"Best Bank in Pakistan" declared by
By SHABBIR H. KAZMI
Jan 21 - 27, 2002
The world has entered into a new era so has
banking. The customers want cost effective financial products,
attractive return and excellent services but security of funds remains
the top most concern. Even in Pakistan commercial banks are no longer
confined to four-walls and the edge in technology plays a key role.
Yet another important feature which cannot be overlooked by the
management of any commercial bank is the extent of branch network,
proximity to the customers, particularly for the rural population.
Muslim Commercial Bank (MCB) falls under the
category of 'big five' domestic commercial banks. It was privatized in
early nineties and since then has been going through major
restructuring programme. Now it is well positioned to reap the benefit
of a leaner operating base. The decline in provisioning requirements,
revamped treasury and improved balance sheet strength have a positive
impact on net profit after tax, which has registered persistent
increase on year to year basis. It has not only benefited its
customers but also helped the GoP in further divesting its share in
MCB has been engaged in extensive management and
operational restructuring to streamline its operations and to achieve
cost efficiencies. A commendable feature is that unlike other public
sector banks, which received assistance from Asian Development Bank to
the tune of US$ 250 million, MCB carried out restructuring at its own
initiative and without financial assistance from the government.

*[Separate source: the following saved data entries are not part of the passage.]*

(** * Fault-tolerant command executor: the command store and its clients

    A shallow embedding of
      - server/src/db/database.ts   (class CommandDatabase),
      - server/src/routes/agent.ts  (POST /agent/result, /agent/heartbeat),
      - agent/src/executor/commands.ts (executeCommand, executeHttpGetJson),
      - agent/src/index.ts          (Agent.executeAndReport),
      - shared/src/index.ts         (types, type guards, MAX_BODY_SIZE),
    and the properties of the state machine they implement.

    Modelling conventions.
      - Timestamps are the strings of [Date.prototype.toISOString]; they have
        a fixed width for years 0000-9999, so SQLite's text comparison on them
        is the comparison of the instants.  They are modelled as [Z]
        (milliseconds since the epoch).  Every [new Date()] / [Date.now()] the
        code performs is an explicit argument of the embedded function.
      - The table [commands] is a list of rows in rowid (insertion) order, the
        order in which SQLite visits it; [agent_heartbeats] is a finite map
        keyed by its primary key [agent_id].
      - A nullable TEXT column is an [option]; [None] is SQL NULL.
      - [JSON.stringify] followed by [JSON.parse] is the identity on the
        values stored in the [payload] and [result] columns, so a column
        holds the value itself.
      - Arguments and request fields are taken at their TypeScript types:
        an id is a string, a result is null or an object, a number is an
        integer that JSON carries exactly.  Values outside these types (a
        missing result, a string or array as result, a number that JSON
        turns into null, an id that is no string) are outside the model,
        and a theorem whose content depends on them says so. *)

From stdpp Require Import gmap strings list fin_maps.
From Stdlib Require Import ZArith Lia.

Open Scope Z_scope.

(* ===================================================================== *)
(** ** shared/src/index.ts: types                                         *)
(* ===================================================================== *)

Inductive CommandType := DELAY | HTTP_GET_JSON.

Inductive CommandStatus := PENDING | RUNNING | COMPLETED | FAILED.

#[global] Instance CommandType_eq_dec : EqDecision CommandType.
Proof. solve_decision. Defined.

#[global] Instance CommandStatus_eq_dec : EqDecision CommandStatus.
Proof. solve_decision. Defined.

(** The parameter type ['COMPLETED' | 'FAILED'] of [completeCommand]. *)
Inductive TerminalStatus := T_COMPLETED | T_FAILED.

Definition statusOf (t : TerminalStatus) : CommandStatus :=
  match t with T_COMPLETED => COMPLETED | T_FAILED => FAILED end.

Definition isTerminal (s : CommandStatus) : bool :=
  match s with COMPLETED | FAILED => true | _ => false end.

(** JSON values as far as the store looks into them: an object is the
    sequence of its own properties, in property order. *)
Inductive Json :=
| JNull
| JBool (b : bool)
| JNum (n : Z)
| JStr (s : string)
| JObj (fields : JFields)
with JFields :=
| FNil
| FCons (key : string) (value : Json) (rest : JFields).

(** A payload object: [ms] is present when it holds a number, [url] when it
    holds a string (what the two type guards test). *)
Record CommandPayload := mkPayload {
  ms : option Z;
  url : option string
}.

Definition isDelayPayload (p : CommandPayload) : bool :=
  match ms p with Some _ => true | None => false end.

Definition isHttpGetJsonPayload (p : CommandPayload) : bool :=
  match url p with Some _ => true | None => false end.

Definition MAX_BODY_SIZE : Z := 10240.

(** [interface Command]. *)
Record Command := mkCommand {
  id : string;
  type : CommandType;
  payload : CommandPayload;
  status : CommandStatus;
  result : Json;
  agentId : option string;
  createdAt : Z;
  updatedAt : Z;
  startedAt : option Z;
  completedAt : option Z
}.

(* ===================================================================== *)
(** ** server/src/db/database.ts                                          *)
(* ===================================================================== *)

(** [interface CommandRow]: one row of the table [commands]. *)
Record CommandRow := mkRow {
  row_id : string;
  row_type : CommandType;
  row_payload : CommandPayload;
  row_status : CommandStatus;
  row_result : option Json;
  agent_id : option string;
  created_at : Z;
  updated_at : Z;
  started_at : option Z;
  completed_at : option Z
}.

(** One row of the table [agent_heartbeats], without its key. *)
Record HeartbeatRow := mkHeartbeat {
  last_heartbeat : Z;
  current_command_id : option string
}.

Record Db := mkDb {
  commands : list CommandRow;
  agent_heartbeats : gmap string HeartbeatRow
}.

(** JavaScript truthiness of an optional string: [undefined], [null] and the
    empty string are falsy. *)
Definition truthy (s : option string) : bool :=
  match s with
  | Some s' => negb (String.eqb s' "")
  | None => false
  end.

(** [x || null] on an optional string. *)
Definition orNull (s : option string) : option string :=
  if truthy s then s else None.

(** [rowToCommand]: [row.result ? JSON.parse(row.result) : null]. *)
Definition rowToCommand (row : CommandRow) : Command :=
  {| id := row_id row;
     type := row_type row;
     payload := row_payload row;
     status := row_status row;
     result := match row_result row with Some j => j | None => JNull end;
     agentId := agent_id row;
     createdAt := created_at row;
     updatedAt := updated_at row;
     startedAt := started_at row;
     completedAt := completed_at row |}.

(** [UPDATE commands SET status = 'PENDING', agent_id = NULL,
     started_at = NULL, updated_at = ?]: the new value of one row. *)
Definition resetRow (now : Z) (r : CommandRow) : CommandRow :=
  {| row_id := row_id r;
     row_type := row_type r;
     row_payload := row_payload r;
     row_status := PENDING;
     row_result := row_result r;
     agent_id := None;
     created_at := created_at r;
     updated_at := now;
     started_at := None;
     completed_at := completed_at r |}.

(** [UPDATE commands SET status = 'RUNNING', agent_id = ?, started_at = ?,
     updated_at = ?]. *)
Definition assignRow (agentId : string) (now : Z) (r : CommandRow) : CommandRow :=
  {| row_id := row_id r;
     row_type := row_type r;
     row_payload := row_payload r;
     row_status := RUNNING;
     row_result := row_result r;
     agent_id := Some agentId;
     created_at := created_at r;
     updated_at := now;
     started_at := Some now;
     completed_at := completed_at r |}.

(** [UPDATE commands SET status = ?, result = ?, completed_at = ?,
     updated_at = ?]. *)
Definition finishRow (st : CommandStatus) (res : Json) (now : Z)
    (r : CommandRow) : CommandRow :=
  {| row_id := row_id r;
     row_type := row_type r;
     row_payload := row_payload r;
     row_status := st;
     row_result := Some res;
     agent_id := agent_id r;
     created_at := created_at r;
     updated_at := now;
     started_at := started_at r;
     completed_at := Some now |}.

(** [UPDATE ... WHERE cond]: rewrite the rows that satisfy the condition, in
    place; [countWhere] is the statement's [changes]. *)
Definition updateWhere (cond : CommandRow -> bool) (f : CommandRow -> CommandRow)
    (rows : list CommandRow) : list CommandRow :=
  map (fun r => if cond r then f r else r) rows.

Definition countWhere (cond : CommandRow -> bool) (rows : list CommandRow) : nat :=
  length (filter (fun r => cond r = true) rows).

While complete restructuring of the bank's
operations was a costly and lengthy process, MCB is now in a position
to have greater control over administrative expenses. During this
process more than 1,600 employees were released under a golden
handshake scheme costing approximately two billion rupees and 110
branches were closed down. The continued drive to recover
non-performing loans (NPLs) coupled with prudent credit appraisal
policies have helped in reducing further provisioning requirement.
MCB has been able to demonstrate strong earning
momentum despite declining interest rates by focusing on loan book
growth, efficient utilization of funds and declining NPLs. Despite a
less than proportionate reduction in return paid on deposits, MCB has
been able to retain its net interest income by enhancing its lending
to small and medium size retail clients.
The other reason MCB has been able to maintain
margins in the face of declining return on government securities, was
its asset mix management. The bank moved away from government
securities and grew its loan book. The spurt came in year 2000, when
credit offtake by the private sector was quite large as the
manufacturing sector underwent BMR and consumer credit began picking
The government's efforts to bring down average
lending interest rates poses a challenge to commercial banks
particularly smaller banks. However, an extensive branch network
coupled with its market standing, has enabled MCB to not only retain
its market share but bolster its deposit base. As the private sector
credit demand is expected to pick up, net advances are also
anticipated to increase.
An important contributor to total revenue of a bank
is trade finance activity. With a change in the composition of foreign
trade, the pie is unlikely to become bigger. While the smaller banks
may potentially be threatened because the big five will be able to
exploit their franchise to retain their share. MCB's fee-based income
is strongly linked with the volume of international trade between
Pakistan and rest of the world.
MCB is probably one of the first local bank to
extensively explore the opportunities prevailing in the consumer
banking area. At present it has the largest ATM network in Pakistan.
The launch of MCBswitch allows other banks to utilize MCB's ATM
network. All MCBswitch members are able to use ATMs worldwide through
Mastercard's international Cirrus network.
MCB has also entered into other consumer financing
products which include: personal loan, auto financing and house
financing scheme Pyra Ghar. This aims at catering to three
different needs namely home purchase, home renovation and home
construction. While the large MCB branch network makes it convenient
for customers, its real strenth is attractive rate on interest.
MCB was able to retain its position as the
undisputed market leader in Rupee Traveller Cheques by achieving sale
of over Rs 152 billion during calendar year 2000. Besides the
designated branches of MCB four other banks, Bank AL Habib, Faysal
Bank, PICIC Commercial Bank and ABN Amro Bank, are involved in the
sale of these cheques.
To conclude, it may be said that MCB is a full
service bank with a strong franchise value. Yet efforts are being made
to achieve new levels of excellence. MCB has a distinct edge over the
others due to its sheer size which allows it to cater to the needs of
large corporates as well as smaller businesses and individuals.